_Aim of the exercise:_ Looking at the listing below, retype exactly the lines starting at the one containing "(** * Snapshot *)" and ending at the one containing "PBool (eq_str (csmgrd_outcome", both included, and nothing else.

*** Records Section Begins ***

Definition operation_entry (result : pydict) : pydict :=
  [(PStr "ts", get_none result "ts"); (PStr "op_type", get_or result "op_type" (PStr "get")); (PStr "host", get_none result "host");
   (PStr "uri", get_none result "uri"); (PStr "success", get_none result "success"); (PStr "exit_code", get_none result "exit_code");
   (PStr "down_hosts", get_or result "down_hosts" (PList [])); (PStr "phase", get_none result "phase")].
Definition launch_entry (op_type : string) (host : Z) (uri : string) : pydict :=
  [(PStr "ts", PNone); (PStr "op_type", PStr op_type); (PStr "host", PInt host); (PStr "uri", PStr uri); (PStr "success", PNone);
   (PStr "exit_code", PNone); (PStr "down_hosts", PList []); (PStr "phase", PNone)].

(** The retrievals among the kept operations, and those that succeeded. *)
Definition retrieval (o : pydict) : bool := in_strs (get_none o "op_type") ["get"; "sub"].
Definition succeeded (o : pydict) : bool := truthy (get_none o "success").
Definition total (ops : list pydict) : nat := length (List.filter retrieval ops).
Definition successes (ops : list pydict) : nat := length (List.filter succeeded (List.filter retrieval ops)).
Definition rate (ops : list pydict) : pyfloat :=
  if decide (0 < total ops)%nat then round3 (double_of_ratio (Z.of_nat (successes ops)) (Z.of_nat (total ops))) else FFin 0 0.
Definition history_entry (elapsed : pyfloat) (ops : list pydict) : pydict :=
  [(PStr "elapsed", PFloat elapsed); (PStr "total", PInt (Z.of_nat (total ops))); (PStr "success", PInt (Z.of_nat (successes ops))); (PStr "rate", PFloat (rate ops))].

(** [round(time.time() - self.started_at, 1)]. *)
Definition elapsed_at (now : pyfloat) (d : dashboard) : pyfloat := round1 (float_add now (float_neg (started_at d))).

(** [record_operation] and [record_launch]. *)
Definition record_operation (now : pyfloat) (result : pydict) (d : dashboard) : dashboard :=
  let ops := push MAX_OPERATIONS (operations d) (operation_entry result) in
  set_history (push MAX_HISTORY (success_history d) (history_entry (elapsed_at now d) ops)) (set_operations ops d).
Definition record_launch (op_type : string) (host : Z) (uri : string) (d : dashboard) : dashboard :=
  set_operations (push MAX_OPERATIONS (operations d) (launch_entry op_type host uri)) d.

(** * Snapshot *)

(** [l[-n:]]. *)
Definition last_of {A} (n : nat) (l : list A) : list A := drop (length l - n) l.
Definition host_entry (down : gset Z) (i : Z) (v : host_view) : pv * pv :=
  (PStr (str_Z i),
   PDict [(PStr "up", PBool (bool_decide (i ∉ down))); (PStr "is_cache", PBool (is_cache v)); (PStr "cefnetd_ok", PBool (eq_str (cefnetd_outcome v) "ok"));
          (PStr "csmgrd_ok", PBool (eq_str (csmgrd_outcome v) "ok")); (PStr "last_cefstatus", last_cefstatus v); (PStr "last_csmgrstatus", last_csmgrstatus v)]).
Definition hosts_out (down : gset Z) (d : dashboard) : pydict :=
  omap (λ i, host_entry down i <$> views d !! i) (range (host_count d)).
Definition snapshot (now : pyfloat) (down : list Z) (d : dashboard) : pydict :=
  let down_set : gset Z := list_to_set down in
  [(PStr "elapsed_sec", PFloat (elapsed_at now d));
   (PStr "meta", PDict [(PStr "seed", seed d); (PStr "host_count", PInt (host_count d)); (PStr "cache_nodes", PList (PInt <$> sorted_set (dash_caches d)))]);
   (PStr "hosts", PDict (hosts_out down_set d)); (PStr "operations", PList (PDict <$> last_of 200 (operations d))); (PStr "topology", PDict (topology d));
   (PStr "success_history", PList (PDict <$> last_of 300 (success_history d))); (PStr "down_hosts", PList (PInt <$> sorted_set down_set))].

(** * Histories *)

Inductive call := Monitored (record : pydict) | Operated (now : pyfloat) (result : pydict) | Launched (op_type : string) (host : Z) (uri : string) | Meshed (mesh : list raw_link).
(** One call; one that raises leaves the state as it is. *)
Definition handle (d : dashboard) (c : call) : dashboard :=
  match c with
  | Monitored record => match record_monitor record d with Ok d' => d' | _ => d end
  | Operated now result => record_operation now result d
  | Launched op_type host uri => record_launch op_type host uri d
  | Meshed mesh => set_topology mesh d
  end.
Definition handle_all (cs : list call) (d : dashboard) : dashboard := foldl handle d cs.

(** * Specification *)

(** Every operation of a history, and every point of its success rate: the rate of
    the last operations at that time. *)
Definition all_operations (cs : list call) : list pydict :=
  omap (λ c, match c with Operated _ result => Some (operation_entry result) | Launched t h u => Some (launch_entry t h u) | _ => None end) cs.
Definition history_at (d : dashboard) (cs : list call) (i : nat) : option pydict :=
  match cs !! i with
  | Some (Operated now _) => Some (history_entry (elapsed_at now d) (last_of MAX_OPERATIONS (all_operations (take (S i) cs))))
  | _ => None
  end.
Definition all_history (d : dashboard) (cs : list call) : list pydict := omap (history_at d cs) (seq 0 (length cs)).
(** The records of one host and type. *)
Definition seen_by (d : dashboard) (i : Z) (type_ : string) (cs : list call) : list pydict :=
  omap (λ c, match c with
             | Monitored r => if bool_decide (host_key d (get_none r "host") = Some i) && eq_str (get_none r "type") type_ && hashable (get_none r "host")
                              then Some r else None
             | _ => None end) cs.
Definition latest (field : string) (default_ : pv) (rs : list pydict) : pv := match last rs with Some r => get_or r field default_ | None => default_ end.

*** Records Section Ends ***

_Output below:_
(** * Snapshot *)

(** [l[-n:]]. *)
Definition last_of {A} (n : nat) (l : list A) : list A := drop (length l - n) l.
Definition host_entry (down : gset Z) (i : Z) (v : host_view) : pv * pv :=
  (PStr (str_Z i),
   PDict [(PStr "up", PBool (bool_decide (i ∉ down))); (PStr "is_cache", PBool (is_cache v)); (PStr "cefnetd_ok", PBool (eq_str (cefnetd_outcome v) "ok"));
          (PStr "csmgrd_ok", PBool (eq_str (csmgrd_outcome v) "ok")); (PStr "last_cefstatus", last_cefstatus v); (PStr "last_csmgrstatus", last_csmgrstatus v)]).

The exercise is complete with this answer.